32. No to czas zacząć zabawę

Pełnia… Księżyc był umieszczony na ciemnym sklepieniu, a jego blask oświetlał nie, które domy jak i uliczki były poprzykrywane grubą warstwą śniegu. Przez nie zasłonięte zasłony hotelowego pokoju wpadało jego jasne światło. Pomieszczenie było pogrążone w półmroku. Żadna lampka, która mogłabym ten mrok obrócić w nicość się nie paliła. Lecz jej to nie przeszkadzało. Siedziała na łóżku, opierając się o jego poręcz. Była opatulona ciepłym kocem, a nogi miała schowane pod grubą kołdrą, jednak tym razem w dłoniach nie trzymała już dużego kupka z gorącą herbatą, gdyż przed chwilą odstawiła go na ciemną szafeczkę nocną, która znajdowała się na prawo od łóżka.
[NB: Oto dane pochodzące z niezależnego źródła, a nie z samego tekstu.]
(** * lex-js: the Tokenizer class of [src/Tokenizer.js], embedded in Rocq.

    The development has three layers.

    - [JS]: the fragment of the JavaScript runtime the class relies on
      (strings, [slice], [split], [repeat], number printing, completions).
    - the class itself: one Rocq definition per method, written in a small
      state-and-exception monad over the object's fields.  The regular
      expression engine is an interface ([RegExpEngine]); the class is
      generic in it.
    - [Rx]: a small backtracking engine for a subset of the RegExp syntax,
      used to run the class on concrete specs. *)

From Stdlib Require Import Ascii String DecimalString.
From Stdlib Require Import List ZArith Lia Bool.
Import ListNotations.
Local Open Scope Z_scope.

(* ================================================================= *)
(** ** The JavaScript runtime fragment *)

Module JS.

(** A JavaScript string, as its sequence of code units. *)
Definition jsstring := list ascii.

Definition str (s : string) : jsstring := list_ascii_of_string s.

Definition newline : ascii := "010"%char.
Definition space : ascii := " "%char.

(** [s.length] *)
Definition len (s : jsstring) : Z := Z.of_nat (length s).

(** [s.slice(start)]: a negative [start] counts from the end. *)
Definition slice (s : jsstring) (start : Z) : jsstring :=
  let from := if start <? 0 then Z.max (len s + start) 0
              else Z.min start (len s) in
  skipn (Z.to_nat from) s.
(** * USML reverberation envelopes

    A shallow embedding of [usml::eigenverb::envelope_collection]
    (envelope_collection.h) and of [usml::sensors::beam_pattern_sine]
    (beam_pattern_sine.cc), with the properties of the envelope store
    proved or refuted against it.

    Conventions.
    - A C++ [double] is read as a real number: rounding, infinities and NaN
      are set aside, so [+] is the exact sum.
    - [size_t] is [nat]; [sensor_model::id_type] (an [int]) is [Z].
    - A method that touches the object is a computation in the monad [M]:
      it threads the object, logs what it does to [_envelopes_mutex] and to
      the mutable members, and ends by returning, by throwing or in
      undefined behaviour (a raw array access outside its bounds). *)

From Stdlib Require Import Reals Lra Lia ZArith.
From stdpp Require Import base option list.

Definition double : Type := R.

(** ** boost::numeric::ublas *)

Module ublas.

(** [matrix<double>]: dense, row major, [size1] rows and [size2] columns. *)
Record matrix : Type := Matrix {
  size1 : nat;
  size2 : nat;
  data : list double
}.

(** [vector<double>]. *)
Definition vector : Type := list double.

(** [zero_matrix<double>(n1, n2)]. *)
Definition zero_matrix (n1 n2 : nat) : matrix :=
  Matrix n1 n2 (replicate (n1 * n2) 0%R).

(** [scalar_vector<double>(n, x)]: [n] entries, all [x]. *)
Definition scalar_vector (n : nat) (x : double) : vector :=
  replicate n x.

(** [m(i, j)], with the bounds check of a debug build. *)
Definition elem (m : matrix) (i j : nat) : option double :=
  if bool_decide (i < size1 m ∧ j < size2 m)
  then data m !! (i * size2 m + j)
  else None.

(** The storage holds one value per entry. *)
Definition well_formed (m : matrix) : Prop :=
  length (data m) = size1 m * size2 m.

(** Entry-wise update: entry [(i, j)] becomes [g i j x], the shape stays. *)
Definition map_entries (g : nat → nat → double → double) (m : matrix) : matrix :=
  Matrix (size1 m) (size2 m)
         (imap (λ k x, g (k / size2 m) (k mod size2 m) x) (data m)).

End ublas.

Import ublas.

(** ** Types the headers use but do not declare *)

(** [seq_vector]: an ordered sequence of numbers; only its size and its
    values are used here. *)
Definition seq_vector : Type := list double.

(** [wposition1]: a point in world coordinates, with the accessors that
    analytic_wedge.cc calls. *)
Record wposition1 : Type := Wposition1 {
  latitude : double;
  longitude : double;
  altitude : double
}.

(** Modelled from the spec: the eigenverb, an external entity of which the
    store reads the travel time, the azimuth and the energy per frequency. *)
Record eigenverb : Type := Eigenverb {
  time : double;
  azimuth : double;
  energy : list double
}.

(** Modelled from the spec: the class [envelope_model] (envelope_model.h is
    missing), the Gaussian contribution engine.  The spec fixes its contract
    and not its formulas, so they are fields:
    - [peak_intensity src rcv scatter xs2 ys2 f]: peak linear intensity of the
      pulse response at frequency number [f];
    - [pulse_shape len dt]: the response at [dt] seconds from the combined
      two-way travel time, relative to the peak;
    - [half_width len]: half the width of the time support, set by the pulse
      length;
    - [azimuth_buckets rcv]: the azimuth numbers that own the contribution;
    - intensities are never negative. *)
Record envelope_model : Type := EnvelopeModel {
  peak_intensity : eigenverb → eigenverb → double → double → double → nat → double;
  pulse_shape : double → double → double;
  half_width : double → double;
  azimuth_buckets : eigenverb → list nat;
  peak_intensity_nonneg :
    ∀ src rcv sc xs2 ys2 f, (0 <= peak_intensity src rcv sc xs2 ys2 f)%R;
  pulse_shape_nonneg : ∀ len dt, (0 <= pulse_shape len dt)%R
}.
A w jej dłoniach teraz znajdowało się coś innego… coś, co skrywało pewną tajemnicę, nawet przed nią samą, był to owy łańcuszek, którego Sasuke nie znał pochodzenia. W pokoju znajdowało się tylko jedne miejsce do spania, czy tym razem znowu wywiąże się kolejna kłótnia, do tego, kto ma gdzie spać? To się okaże… Po chwili usłyszał szczęk otwieranego zamka, spojrzała w kierunku obydwóch drzwi, które znajdowały się niedaleko siebie. Z łazienki wyszedł on, jednak tym razem był już ubrany… Gdy spojrzał w jej stronę, ich spojrzenia się spotkały, lecz kunoichi szybko powróciła do swego zamyślenia i wpatrywania się w owy przedmiot, spoczywający w jej dłoniach.
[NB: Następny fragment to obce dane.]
Lemma obj_set_keys (o : Obj) (k : string) (v : ProductBreakdown) :
  map fst (obj_set o k v) =
  match own_get o k with Some _ => map fst o | None => (map fst o ++ [k])%list end.
Proof.
  induction o as [|[k' v'] o IH]; simpl; [reflexivity|].
  destruct (String.eqb_spec k k') as [E|E]; simpl; [reflexivity|].
  rewrite IH. destruct (own_get o k); reflexivity.
Qed.

Lemma own_get_none (o : Obj) (k : string) : own_get o k = None -> ~ In k (map fst o).
Proof.
  induction o as [|[k' v'] o IH]; simpl; [intros _ []|].
  destruct (String.eqb_spec k k') as [E|E]; [discriminate|].
  intros H [H'|H']; [congruence|exact (IH H H')].
Qed.

Lemma obj_set_sum (f : ProductBreakdown -> Q) (o : Obj) (k : string) (v : ProductBreakdown) :
  js_sum (map f (map snd (obj_set o k v))) ==
  js_sum (map f (map snd o))
  - match own_get o k with Some pb => f pb | None => 0 end + f v.
Proof.
  induction o as [|[k' v'] o IH]; simpl.
  - unfold js_sum; simpl. ring.
  - destruct (String.eqb_spec k k'); simpl; rewrite !js_sum_cons; [ring|].
    rewrite IH. ring.
Qed.

Lemma obj_set_nodup (o : Obj) (k : string) (v : ProductBreakdown) :
  NoDup (map fst o) -> NoDup (map fst (obj_set o k v)).
Proof.
  intro H. rewrite obj_set_keys. destruct (own_get o k) eqn:E; [exact H|].
  apply (@Permutation_NoDup _ (k :: map fst o)); [apply Permutation_cons_append|].
  constructor; [apply own_get_none; exact E|exact H].
Qed.
Fixpoint calculate_from (files : gmap string (list ShdiLpi.Row)) (fishnet_gdf : Fishnet)
    (raster_paths : list string) : gmap string (list ShdiLpi.Row) * result () :=
  match raster_paths with
  | [] => (files, Ok ())
  | raster_path :: rest =>
      let raster_name := raster_name_of raster_path in
      match ShdiLpi._calculate_metrics warp_reproject to_crs (open_raster raster_path) fishnet_gdf with
      | Raise e => (files, Raise e)
      | Ok updated_fishnet_gdf =>
          calculate_from (_save_results files updated_fishnet_gdf raster_name) fishnet_gdf rest
      end
  end.

Definition calculate (files : gmap string (list ShdiLpi.Row)) (fishnet_gdf : Fishnet)
    (raster_paths : list string) : gmap string (list ShdiLpi.Row) * result () :=
  calculate_from files fishnet_gdf raster_paths.
End Collaborators.

End ShdiLpiOut.

(** * Properties *)

Import Numpy Raster Spec Loops Examples.

(** ** The error monad *)

Lemma bind_Ok {A B} (f : A → result B) (a : A) : (Ok a ≫= f) = f a.
Proof. reflexivity. Qed.

Lemma bind_Raise {A B} (f : A → result B) (e : exn) : (Raise e ≫= f) = Raise e.
Proof. reflexivity. Qed.

Lemma eachM_cons_Ok {A B} (f : A → result B) (x : A) (l : list A) (y : B) :
  f x = Ok y → eachM f (x :: l) = (cons y) <$> eachM f l.
Proof.
  intros Hx. cbn [eachM]. rewrite Hx, bind_Ok.
  destruct (eachM f l); reflexivity.
Qed.

(** ** Loading a raster *)

Lemma load_raster_match (warp : Dataset → result grid) (src : Dataset) :
  ds_crs src = "EPSG:32649" →
  _load_raster warp src = Ok (ds_band1 src, meta_copy src).
Proof.
  intros Hcrs. unfold _load_raster.
  rewrite bool_decide_eq_false_2 by (intros Hne; apply Hne, Hcrs).
  reflexivity.
Qed.

Lemma load_raster_mismatch (warp : Dataset → result grid) (src : Dataset) :
  ds_crs src ≠ "EPSG:32649" →
  _load_raster warp src =
    match warp src with
    | Ok _ => Raise (UnboundLocalError "meta")
    | Raise e => Raise e
    end.
Proof.
  intros Hcrs. unfold _load_raster.
  rewrite bool_decide_eq_true_2 by exact Hcrs.
  destruct (warp src); reflexivity.
Qed.

Lemma check_crs_meta_copy (src : Dataset) :
  ds_crs src = "EPSG:32649" → check_crs (meta_copy src) = Ok ().
Proof.
  intros Hcrs. unfold check_crs, meta_copy. cbn [crs].
  rewrite bool_decide_eq_false_2 by (intros Hne; apply Hne, Hcrs).
  reflexivity.
Qed.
- Jeszcze nie śpisz? – zapytał ze zdziwieniem, sądził, że jak wyjdzie z łazienki, zastanie ją oddaną w objęcia Morfeusza, jednak się pomylił… Ona tymczasem bawiła się owym łańcuszkiem, nie odpowiadając na jego pytanie. Zmarszczył brwi, domyślił się, że nad czymś myśli, lecz nawet nie chciał pytać, bo prawdopodobnie kolejna kłótnia byłaby murowana. I nagle powiedziała coś, czego by się nie spodziewał… A raczej nie sądził, że kiedykolwiek usłyszy owe słowa wychodzące z jej strony…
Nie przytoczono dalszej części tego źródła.